Samstag, 07.Januar, 11:34 Uhr
Steffen
@Elli7
Wie hier letztens zu lesen war hat dieser "bewunderndernswerte Pazifist" zusammen mit seiner damaligen Frau Jacqueline du Pré zur moralischen Stärkung der israelischen Truppen während des 6-Tage-Krieges (ein lupenreiner Angriffskrieg nebenbei) vor isreelischen Soldaten gespielt.
Wenn Sie Barenboim musikalisch höher bewerten als ich, der ich ihn teilweise durchaus schätze (ich habe für mich sehr gelungene Aufnahmen genannt), dann ist das eben so. Ich gönne Ihnen auch Ihre beglückenden Live-Erlebnisse, aber tue mir darum nicht leid.

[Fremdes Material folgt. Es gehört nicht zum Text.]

Lemma keeps_observe kind id d : keeps K d (observe_sidebar_row kind id d).
Proof.
  intros Hwf. split; [|intros; apply observe_raw]. unfold observe_sidebar_row.
  destruct (_ ≫= _) as [c|]; [|done].
  eapply (doc_wf_queue d (set_clock _ d) (λ b, b)); [by split|by rewrite list_fmap_id|done|done].
Qed.

Lemma keeps_next d : keeps K d (RegistryDoc.next_hlc wall d).2.
Proof. intros Hwf. split; [by apply next_hlc_wf|intros; apply next_hlc_raw]. Qed.

Lemma keeps_write kind id op set d : ¬ K kind id → keeps K d (RegistryDoc.write len wall kind id op set d).
Proof.
  intros Hk Hwf. split; [by apply (write_raw len wall kind id op set d kind id)|].
  intros k i Hki. destruct (write_raw len wall kind id op set d k i Hwf) as [_ ->].
  rewrite decide_False; [done|]. by intros [-> ->].
Qed.

Lemma keeps_put kind id set hlc d :
  ¬ K kind id → keeps K d (RegistryDoc.enqueue_ops len wall [mkOp kind id Upsert set hlc None] d).
Proof.
  intros Hk Hwf. destruct (enqueue_ops_spec len wall [mkOp kind id Upsert set hlc None] d Hwf) as [Hwf' Hraw].
  split; [done|]. intros k i Hki. rewrite Hraw, filter_cons_False; [done|].
  unfold has_key, op_key. cbn. by intros [= -> ->].
Qed.

Lemma keeps_write_location id loc d : ¬ K LOCATIONS id → keeps K d (write_sidebar_location len wall id loc d).
Proof.
  intros Hk. unfold write_sidebar_location. etrans; [apply keeps_observe|]. etrans; [apply keeps_observe|].
  by apply keeps_write.
Qed.

Lemma keeps_initialize d :
  ¬ K KIND_PREFERENCES SIDEBAR_PINS_STATE_ID → keeps K d (initialize_sidebar_pins len wall d).
Proof. intros Hk. unfold initialize_sidebar_pins. destruct (sidebar_pins_initialized d); [done|by apply keeps_write]. Qed.

(** The section a change names. *)
Definition section_of (change : SidebarSectionChange) : option string :=
  match change with
  | SCreate id _ | SRename id _ | SCollapse id _ | SDelete id => Some id
  | _ => None
  end.

Lemma keeps_simple change d :
  ¬ K KIND_PREFERENCES SIDEBAR_PINS_STATE_ID →
  (∀ id, section_of change = Some id → valid_section_id id = true → ¬ K SECTIONS id) →
  keeps K d (simple_change len wall change d).1.
Proof.
  intros Hp Hs. unfold simple_change. destruct (section_error change) as [e|] eqn:Ee; [done|].
  assert (∀ id, section_of change = Some id → ¬ K SECTIONS id) as Hs'.
  { intros id E. apply Hs; [done|]. destruct change; cbn in *; try done; injection E as ->;
      destruct (valid_section_id id); done. }
  etrans; [by apply keeps_initialize|]. set (d0 := initialize_sidebar_pins len wall d). clearbody d0.
  destruct change as [id name|id name|id c|id|s o|l]; cbn [fst return_ok]; try done.
  - destruct (row_exists d0 SECTIONS id); [done|]. pose proof (keeps_next d0) as Hn.
    destruct (RegistryDoc.next_hlc wall d0) as [created d1]. etrans; [exact Hn|]. apply keeps_write. by apply Hs'.
  - destruct (live_sidebar_section d0 id); [|done]. etrans; [apply keeps_observe|]. apply keeps_write. by apply Hs'.
  - destruct (live_sidebar_section d0 id); [|done]. etrans; [apply keeps_observe|]. apply keeps_write. by apply Hs'.
  - etrans; [apply keeps_observe|]. apply keeps_write. by apply Hs'.
Qed.

Lemma simple_ok change d : section_error change = None → (simple_change len wall change d).2 = Ok tt.
Proof.
  intros E. unfold simple_change. rewrite E. destruct change; try done. 
  destruct (row_exists _ _ _); [done|]. by destruct (RegistryDoc.next_hlc wall _).
Qed.

Lemma keeps_sessions section ids d :
  (∀ id, ¬ K LOCATIONS id) → keeps K d (fold_left (import_session len wall section) ids d).
Proof.
  intros Hl. revert d. induction ids as [|id ids IH]; intros d; [done|]. cbn. etrans; [|apply IH].
  unfold import_session. destruct (_ && _ && _); [by apply keeps_write_location|done].
Qed.

Lemma keeps_import section d :
  ¬ K KIND_PREFERENCES SIDEBAR_PINS_STATE_ID → (∀ id, ¬ K LOCATIONS id) →
  (∀ id, valid_section_id id = true → ¬ K SECTIONS id) →
  keeps K d (import_section len wall section d).1.
Proof.
  intros Hp Hl Hs. unfold import_section. destruct (row_exists d SECTIONS _); [done|].
  pose proof (keeps_simple (SCreate (sec_id section) (sec_name section)) d Hp) as H1.
  destruct (simple_change _ _ _ d) as [d1 [u|e]]; cbn [and_then fst] in *; [|apply H1; eauto].
  etrans; [apply H1; eauto|]. etrans; [by apply (keeps_sessions (sec_id section) (sec_session_ids section))|].
  apply keeps_simple; eauto.
Qed.

Lemma import_ok section d : import_valid section = true → (import_section len wall section d).2 = Ok tt.
Proof.
  unfold import_valid. rewrite !andb_true_iff. intros [[H1 H2] H3]. unfold import_section.
  destruct (row_exists d SECTIONS _); [done|].
  pose proof (simple_ok (SCreate (sec_id section) (sec_name section)) d) as Hc. cbn in Hc. rewrite H1, H2 in Hc.
  destruct (simple_change _ _ (SCreate _ _) d) as [d1 [u|e]]; cbn [and_then snd] in *; [|by specialize (Hc eq_refl)].
  apply simple_ok. cbn. by rewrite H1.
Qed.

Lemma import_all_ok sections d :
  Forall (λ s, import_valid s = true) sections →
  (fold_left (λ o s, and_then o (import_section len wall s)) sections (return_ok d)).2 = Ok tt.
Proof.
  intros Hv. revert d. induction Hv as [|s l Hs Hv IH]; intros d; [done|]. cbn.
  pose proof (import_ok s d Hs) as Ho. destruct (import_section len wall s d) as [d1 o]. cbn in Ho. subst o. apply IH.
Qed.

Lemma keeps_import_all sections d :
  ¬ K KIND_PREFERENCES SIDEBAR_PINS_STATE_ID → (∀ id, ¬ K LOCATIONS id) →
  (∀ id, valid_section_id id = true → ¬ K SECTIONS id) →
  ∀ o, keeps K d o.1 → keeps K d (fold_left (λ o s, and_then o (import_section len wall s)) sections o).1.
Proof.
  intros Hp Hl Hs. induction sections as [|s l IH]; intros o Ho; [done|]. cbn. apply IH.
  destruct o as [d1 [u|e]]; [|done]. cbn. etrans; [exact Ho|by apply keeps_import].
Qed.

End Keeps.

(** ** Refusals *)

Definition shown_kind (kind _id : string) : Prop := kind ≠ KIND_PREFERENCES.

Lemma keeps_shown_initialize len wall d : keeps shown_kind d (initialize_sidebar_pins len wall d).
Proof. apply keeps_initialize. by intros []. Qed.

Lemma section_error_known change e : section_error change = Some e → e ≠ PANIC.
Proof. destruct change; cbn; case_match; try discriminate; by intros [= <-]. Qed.

Lemma key_loop_err fuel lo up nonce key e :
  key_loop fuel lo up nonce key = Err e → e = "Pin ordering key is too long".
Proof.
  revert lo up key. induction fuel as [|fuel IH]; intros lo up key; unfold key_loop; fold key_loop; [by intros [= <-]|].
  cbv zeta. destruct (_ <? _); [|apply IH]. destruct (_ <=? _); [done|by intros [= <-]].
Qed.

Lemma pin_order_key_err lo up nonce e : pin_order_key_between lo up nonce = Err e → e ≠ PANIC.
Proof.
  unfold pin_order_key_between. case_match; [by intros [= <-]|]. by intros ->%key_loop_err.
Qed.

Lemma assign_refused len wall s o d d' e :
  change_sidebar_section len wall (SAssign s o) d = (d', Err e) →
  keeps shown_kind d d' ∧ e ≠ PANIC.
Proof.
  cbn [change_sidebar_section]. destruct (section_error (SAssign s o)) as [e'|] eqn:Ee.
  { intros [= <- <-]. split; [done|by eapply section_error_known]. }
  set (d0 := initialize_sidebar_pins len wall d). pose proof (keeps_shown_initialize len wall d) as H0. fold d0 in H0.
  destruct (from_option _ false o); [by intros [= <- <-]|].
  destruct (negb _); [by intros [= <- <-]|].
  destruct o as [id|]; [|done]. intros E.
  match type of E with simple_change _ _ _ ?x = _ => pose proof (simple_ok len wall (SCollapse id false) x) as Hok end.
  rewrite E in Hok. cbn in Hok. cbn in Ee. destruct (negb (valid_id s)); [done|]. cbn in Ee.
  destruct (valid_section_id id); [by specialize (Hok eq_refl)|done].
Qed.

Lemma section_refused len wall change d d' e :
  change_sidebar_section len wall change d = (d', Err e) → keeps shown_kind d d' ∧ e ≠ PANIC.
Proof.
  assert (∀ c, simple_change len wall c d = (d', Err e) → keeps shown_kind d d' ∧ e ≠ PANIC) as Hs.
  { intros c E. destruct (section_error c) as [e'|] eqn:Ee.
    - unfold simple_change in E. rewrite Ee in E. injection E as <- <-.
      split; [done|by eapply section_error_known].
    - pose proof (simple_ok len wall c d Ee) as Hok. by rewrite E in Hok. }
  destruct change as [id name|id name|id c|id|s o|l]; [apply Hs..|apply assign_refused|].
  cbn [change_sidebar_section]. destruct (section_error (SImport l)) as [e'|] eqn:Ee.
  { intros [= <- <-]. split; [done|by eapply section_error_known]. }
  intros E. pose proof (import_all_ok len wall l (initialize_sidebar_pins len wall d)) as Hok.
  rewrite E in Hok. cbn in Hok, Ee. destruct (forallb import_valid l) eqn:Ef; [|done].
  assert (Forall (λ s, import_valid s = true) l) as Hl; [|by specialize (Hok Hl)].
  apply Forall_forall. intros s Hs'. rewrite forallb_forall in Ef. apply Ef. by apply list_elem_of_In.
Qed.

Über den musikalischen Geschmack lässt sich halt nur teilweise sinnvoll streiten (über Politik freilich auch). Man muss akzeptieren, dass es verschiedene Meinungen gibt.
Ich wünsche Ihnen ein schönes Wochenende.
Samstag, 07.Januar, 02:39 Uhr
Elli7
Zum Glück...
war Daniel Barenboim "beileibe kein Solti oder Karajan", denn er war und ist viel mehr als einer der beiden Herren. Er hat mehr musikalisches Talent als die genannten und noch einige mehr zusammen. Wer das nicht hört und erkennt, kann mir nur leid tun.
Ob er als Furtwängler-Nachfolger gesehen werden kann oder nicht, entzieht sich meiner Kenntnis, da ich Furtwängler nie live erleben konnte. Gerade das Live-Erlebnis hat aber bei Barenboim immer eine besondere Qualität.
Was sein humanistisches Wirken betrifft, so war und ist er immer ein Vorbild, ein bewundernswert Pazifist ohne jeglichen Hang zum Opportunismus.
Ich danke ihm für viele musikalische Erlebnisse, für Sternstunden auf der Opernbühne und im Konzertsaal und werde ihn sicher sehr vermissen.
Freitag, 06.Januar, 15:55 Uhr
Steffen
Dreissig Jahre...
...sind für jeden Dirigenten eine (zu) lange Zeit, um einen wichtigen Klangkörper zu leiten. Und Barenboim war vom musikalischen Talent her beleibe kein Solti oder Karajan.
Dass er sich irgendwie als spirituellen Erben von Furtwängler gesehen hat, ist beim Nachhören seiner Beethoven- und Bruckneraufnahmen absolut nicht nachvollziehbar. Seine wenigen für mich sehr guten Aufnahmen - Mahler 7 (SK Berlin), Verdi-Requiem (Scala), Sacre (Chicago) waren außerhalb des Furtwängler-Repertoires.
Auch sein politisches Engagement, das von den Medien so unendlich gehypt wird, kann man auch anders sehen.
Ich bin froh, dass die Barenboim-Ära endlich vorbei ist.